Esses lugares também podem ter sido usados ​​como abrigos temporários durante distúrbios locais ou regionais, quando os zoroastrianos estavam seriamente sob pressão. Por exemplo, o período do sultão Hosain Safavi, o último rei da dinastia Safavi, foi uma das sequências mais sombrias da história do Zoroastrismo. Durante os últimos meses da vida do sultão Hosain, os zoroastrianos foram seriamente atacados e perseguidos. Há algumas memórias orais sobre aqueles dias com zoroastrianos escapando para as áreas de montanha de Isfahan, Nain, Aghda, Ardakan e Yazd. Durante esses tempos de sofrimento, as montanhas locais com uma fonte adequada de água eram mais propensas a grande interesse pelos zoroastrianos. Embora esses dias sombrios tenham terminado, os zoroastristas ainda se reúnem nesses lugares "piroon", qualquer que seja a origem e a razão de sua gênese. Estas peregrinações na atualidade não estão apenas funcionando como locais de oração, mas também são, ao mesmo tempo, locais encantadores de entretenimento e felicidade.

Conclusão

Acredita-se convencionalmente que as peregrinações zoroastristas de Yazd se originam do fim da dinastia sassânida como lugares de martírio das filhas de Yazdgerd. Há também outra noção, que considera esses lugares como Anahita adora na origem.

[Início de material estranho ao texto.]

(* ===== verification/EntryC.v ===== *)
(** What prepC.S does (the machine and the code are in Entry.v): it clears BSS,
    gives every hart its stack, its thread-local data and a clean state of
    interrupts, calls the parts of the kernel in order, and takes the hart down
    again. The harts the kernel starts enter at [_entry_hart] of preloader.S. *)
From stdpp Require Import functions.
From S2P Require Import Prelude KDefs Bytes Mmu MmuSpec Traps Entry EntryBoot.

(** ** Address spaces in which the kernel can run *)

(** The first 4 GiB are mapped at [K_VADDR_BASE], and stay so as long as the words
    [T] of the tables are not changed. *)
Definition kspace (T : Z -> Prop) (m : gmap Z Z) (satp : Z) : Prop :=
  forall m', (forall a, T a -> m' !! a = m !! a) ->
  forall va k, 0 <= va < K_WINDOW -> exists f, xlate m' satp (K_VADDR_BASE + va) = Some (va, f) /\ allowed k f = true.

Lemma kspace_change T m m' satp : kspace T m satp -> (forall a, T a -> m' !! a = m !! a) -> kspace T m' satp.
Proof. intros H E m2 E2. apply H. intros a Ha. by rewrite E2, E. Qed.

Lemma kspace_reach T m h va k : kspace T m (h_csr h CSR_SATP) -> 0 <= va < K_WINDOW -> reach k m h (K_VADDR_BASE + va) = Some va.
Proof. intros H Hva. destruct (H m ltac:(done) va k Hva) as (f & E & Ha). unfold reach. by rewrite E, Ha. Qed.

(** The words a walk reads; an address space keeps its meaning while those of all
    the walks are unchanged. *)
Fixpoint walk_words (m : gmap Z Z) (k : nat) (t va : Z) : list Z :=
  (t + 8 * vpn k va) ::
  match m !! (t + 8 * vpn k va), k with
  | Some w, S k' => if is_ptr w then walk_words m k' (hw_pa w) va else []
  | _, _ => []
  end.

Lemma walk_same m m' va : forall k t, (forall a, a ∈ walk_words m k t va -> m' !! a = m !! a) -> walk m' k t va = walk m k t va.
Proof.
  induction k as [|k IH]; intros t H; cbn [walk walk_words] in *.
  - by rewrite (H _ (list_elem_of_here _ _)).
  - rewrite (H _ (list_elem_of_here _ _)). destruct (m !! (t + 8 * vpn (S k) va)) as [w|]; [|done]. destruct (is_ptr w); [|done].
    apply IH. intros a Ha. apply H. by right.
Qed.

Definition table_words (sz : Z) (m : gmap Z Z) (satp a : Z) : Prop :=
  exists va, 0 <= va < K_WINDOW /\ a ∈ walk_words m (max_level sz) (satp_root satp) (K_VADDR_BASE + va).

(** The direct map that [k_boot_sysdev] sets up is such an address space. *)
Lemma direct_map_kspace sz m satp : valid_sz sz -> getf satp 60 4 = mmutype sz ->
  (forall va, translate sz m (4096 * getf satp 0 44) va =
     if (K_VADDR_BASE <=? va) && (va <? K_VADDR_BASE + 2 ^ 32) then Some (va - K_VADDR_BASE, 23) else None) ->
  kspace (table_words sz m satp) m satp.
Proof.
  intros Hsz Hmode Ht m' Hm' va k Hva. exists 23. split; [|by destruct k].
  assert (xlate m' satp (K_VADDR_BASE + va) = translate sz m' (satp_root satp) (K_VADDR_BASE + va)) as ->.
  { unfold xlate. rewrite Hmode. by destruct Hsz as [-> |[-> | ->]]. }
  specialize (Ht (K_VADDR_BASE + va)). change K_WINDOW with (2 ^ 32) in Hva.
  destruct (Z.leb_spec K_VADDR_BASE (K_VADDR_BASE + va)); [|lia]. destruct (Z.ltb_spec (K_VADDR_BASE + va) (K_VADDR_BASE + 2 ^ 32)); [|lia].
  cbn [andb] in Ht. replace (K_VADDR_BASE + va - K_VADDR_BASE) with va in Ht by lia. rewrite <- Ht.
  unfold translate, satp_root. rewrite (walk_same m m'); [done|]. intros a Ha. apply Hm'. by exists va.
Qed.

(** So is the boot table. *)
Lemma boot_kspace place addr vs es m a : layout place addr vs -> entries_ok es = true -> table_at m (addr _startup_pgtbl) es -> in_table addr a ->
  kspace (in_table addr) m (boot_satp a).
Proof.
  intros Hl Hes Ht Ha m' Hm' va k Hva. destruct (tbl_range place addr vs Hl) as (T0 & _ & T1).
  destruct (boot_satp_spec (addr _startup_pgtbl) a) as [E1 E2]; [apply (l_startup _ _ _ Hl)|lia|done|].
  assert (table_at m' (addr _startup_pgtbl) es) as Ht'.
  { intros i e He. pose proof (lookup_lt_Some _ _ _ He) as Hi. rewrite (entries_len es Hes) in Hi. rewrite !Hm' by (unfold in_table; lia). by apply Ht. }
  destruct (table_walk m' (addr _startup_pgtbl) es K_VADDR_BASE va Hes Ht' Hva ltac:(by right)) as (f & Hf & Hall). exists f. split; [|done].
  unfold xlate. rewrite E1, E2. change (8 =? 0) with false. change (8 =? 8) with true. exact Hf.
Qed.

(** ** Filling memory *)

Fixpoint fill (p : Z) (l : list Z) (m : gmap Z Z) : gmap Z Z :=
  match l with [] => m | v :: l => fill (p + 8) l (<[p := v]> m) end.

Lemma fill_out l : forall p m a, ~ (p <= a < p + 8 * zlen l) -> fill p l m !! a = m !! a.
Proof.
  induction l as [|v l IH]; intros p m a Ha; cbn; [done|]. rewrite zlen_cons in Ha. pose proof (zlen_nonneg l).
  rewrite IH by lia. apply lookup_insert_ne. lia.
Qed.

Lemma fill_in l : forall p m i v, l !! i = Some v -> fill p l m !! (p + 8 * Z.of_nat i) = Some v.
Proof.
  induction l as [|x l IH]; intros p m i v Hi; [done|]. destruct i as [|i]; cbn in Hi |- *.
  - injection Hi as ->. rewrite fill_out by lia. rewrite Z.add_0_r. apply lookup_insert_eq.
  - replace (p + 8 * Z.of_nat (S i)) with (p + 8 + 8 * Z.of_nat i) by lia. by apply IH.
Qed.

Lemma fill_mid l : forall p m a, (forall i, (i < length l)%nat -> a <> p + 8 * Z.of_nat i) -> fill p l m !! a = m !! a.
Proof.
  induction l as [|v l IH]; intros p m a Ha; cbn; [done|]. rewrite IH.
  - apply lookup_insert_ne. specialize (Ha 0%nat). cbn in Ha. lia.
  - intros i Hi. specialize (Ha (S i)). cbn in Ha. lia.
Qed.

Lemma fill_app l1 : forall p l2 m, fill p (l1 ++ l2) m = fill (p + 8 * zlen l1) l2 (fill p l1 m).
Proof.
  induction l1 as [|v l1 IH]; intros p l2 m; cbn [app fill]; [by rewrite Z.add_0_r|]. rewrite IH, zlen_cons. f_equal. lia.
Qed.

(** Fills of disjoint ranges commute. *)
Lemma fill_insert l : forall p q v m, ~ (p <= q < p + 8 * zlen l) -> fill p l (<[q := v]> m) = <[q := v]> (fill p l m).
Proof.
  induction l as [|x l IH]; intros p q v m Hq; cbn; [done|]. rewrite zlen_cons in Hq. pose proof (zlen_nonneg l).
  rewrite insert_insert_ne by lia. apply IH. lia.
Qed.

Lemma fill_comm l1 : forall l2 p q m, p + 8 * zlen l1 <= q -> fill q l2 (fill p l1 m) = fill p l1 (fill q l2 m).
Proof.
  induction l1 as [|x l1 IH]; intros l2 p q m Hq; cbn; [done|]. rewrite zlen_cons in Hq. pose proof (zlen_nonneg l1).
  rewrite IH by lia. f_equal. apply fill_insert. lia.
Qed.

(** ** The sections the linker describes *)

(** Physical addresses, and lengths in words. *)
Record sections := Sections { x_bss : Z; x_bss_n : nat; x_tdata : Z; x_tdata_n : nat; x_tbss : Z; x_tbss_n : nat }.
Definition tls_len (x : sections) : Z := 8 * (Z.of_nat (x_tdata_n x) + Z.of_nat (x_tbss_n x)).
Definition section_at (start stop : Z) (p : Z) (n : nat) : Prop :=
  start = K_VADDR_BASE + p /\ stop = K_VADDR_BASE + p + 8 * Z.of_nat n /\ 0 <= p /\ p + 8 * Z.of_nat n <= K_WINDOW /\ p mod 8 = 0.
Record linked (addr : dsym -> Z) (x : sections) : Prop := {
  ln_bss : section_at (addr _bss_start) (addr _bss_end) (x_bss x) (x_bss_n x);
  ln_tdata : section_at (addr _tdata_start) (addr _tdata_end) (x_tdata x) (x_tdata_n x);
  ln_tbss : section_at (addr _tbss_start) (addr _tbss_end) (x_tbss x) (x_tbss_n x);
}.

(** Memory that can be written without changing the address space. *)
Definition writable (T : Z -> Prop) (m : gmap Z Z) (p : Z) (n : nat) : Prop :=
  forall i, (i < n)%nat -> is_Some (m !! (p + 8 * Z.of_nat i)) /\ ~ T (p + 8 * Z.of_nat i).

Lemma fill_some l : forall p m a, is_Some (m !! a) -> is_Some (fill p l m !! a).
Proof. induction l as [|v l IH]; intros p m a Ha; cbn; [done|]. apply IH, lookup_insert_is_Some'. by right. Qed.

Lemma writable_fill T m p n q l : writable T m p n -> writable T (fill q l m) p n.
Proof. intros H i Hi. destruct (H i Hi) as [Hs Ht]. split; [by apply fill_some|done]. Qed.

Lemma writable_sub T m p n k j : writable T m p n -> (k + j <= n)%nat -> writable T m (p + 8 * Z.of_nat k) j.
Proof. intros H Hk i Hi. replace (p + 8 * Z.of_nat k + 8 * Z.of_nat i) with (p + 8 * Z.of_nat (k + i)) by lia. apply H. lia. Qed.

Considerando as condições geográficas, geológicas e históricas da região de Yazd-Ardakan, os locais sagrados podem ter funcionado como abrigos temporários para as caravanas zoroastrianas que viajam para a Índia.

Eles mereciam ser lugares sagrados, quer a santidade pertencesse ou não a Anahita ou às filhas do rei Yazdger. Eles mereciam ser lugares de peregrinação porque carregam uma longa história de fé, resistência, amor, esperança e sobrevivência.

Referência:

Dr. Daryoush Mehrshahi FEZANA Journal, EUA, Outono 1999, p.55-57.

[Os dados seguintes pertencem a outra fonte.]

Lemma splice_remove1_split {A} (pre post : list A) (x : A) :
  JS.splice_remove1 (pre ++ x :: post) (Z.of_nat (length pre)) = (pre ++ post, Some x).
Proof.
  unfold JS.splice_remove1.
  rewrite JSFacts.splice_start_in_range by (rewrite length_app; simpl; lia).
  rewrite nth_error_app2, Nat.sub_diag by lia. cbn [nth_error].
  assert (Hf : firstn (length pre) (pre ++ x :: post) = pre)
    by (induction pre; simpl; congruence).
  assert (Hs : skipn (S (length pre)) (pre ++ x :: post) = post)
    by (clear Hf; induction pre as [|a pre IH]; [reflexivity | exact IH]).
  now rewrite Hf, Hs.
Qed.

(** [arrayMove(items, i, -1)] with [i] a valid index moves the item at [i]
    to the end: the target [length - 1] is taken before the removal. *)
Lemma arrayMove_to_last {A} (pre post : list A) (x : A) :
  arrayMove (pre ++ x :: post) (Z.of_nat (length pre)) (-1) = pre ++ post ++ [x].
Proof.
  unfold arrayMove. rewrite splice_remove1_split.
  replace (if (-1 <? 0)%Z then _ else _) with (Z.of_nat (length (pre ++ post)))
    by (rewrite !length_app; simpl; lia).
  unfold JS.splice_insert, JS.splice_start.
  destruct (Z.ltb_spec (Z.of_nat (length (pre ++ post))) 0); [lia|].
  rewrite Z.min_id, Nat2Z.id.
  rewrite firstn_all, skipn_all. now rewrite <- app_assoc.
Qed.

(** A drop never adds, removes or reorders columns: the keys of [columns]
    after [handleDragEnd] are the keys before it. *)
Theorem handleDragEnd_keys (cols : columns_t) (ev : drag_end) :
  map fst (handleDragEnd cols ev) = map fst cols.
Proof.
  unfold handleDragEnd.
  destruct (over ev) as [ov|]; [|reflexivity]. cbv zeta.
  destruct (find_from_column cols (active_id ev)) as [fromC|] eqn:Hf;
    [|simpl; reflexivity].
  destruct (over_columnId ov) as [toC|];
    [|simpl; destruct (negb (negb _)); reflexivity].
  destruct (negb (JS.truthy (Some fromC)) || negb (JS.truthy (Some toC)));
    [reflexivity|].
  destruct (BoardFacts.find_from_column_some _ _ _ Hf) as (items & Hg & _).
  rewrite Hg.
  destruct (String.eqb_spec fromC toC) as [_|Hne].
  - apply BoardFacts.keys_set. congruence.
  - destruct (JS.find (has_id (active_id ev)) items) as [m|];
      [|destruct (get cols toC); reflexivity].
    destruct (get cols toC) as [toItems|] eqn:Hto; [|reflexivity].
    rewrite BoardFacts.keys_set.
    + apply BoardFacts.keys_set. congruence.
    + rewrite BoardFacts.get_set_other by exact Hne. congruence.
Qed.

Porta do santuário interior, templo de Chak Chak

Informações adicionais sobre os locais sagrados Zorastrianos:

Para informações adicionais:

Martin Gray

Martin Gray é um antropólogo cultural, escritor e fotógrafo especializado no estudo das tradições de peregrinação e locais sagrados em todo o mundo. Durante um período de 40 anos, ele visitou mais de 2000 locais de peregrinação em 160 países. O Guia Mundial de Peregrinação em Sacredsites.com é a fonte mais abrangente de informações sobre este assunto.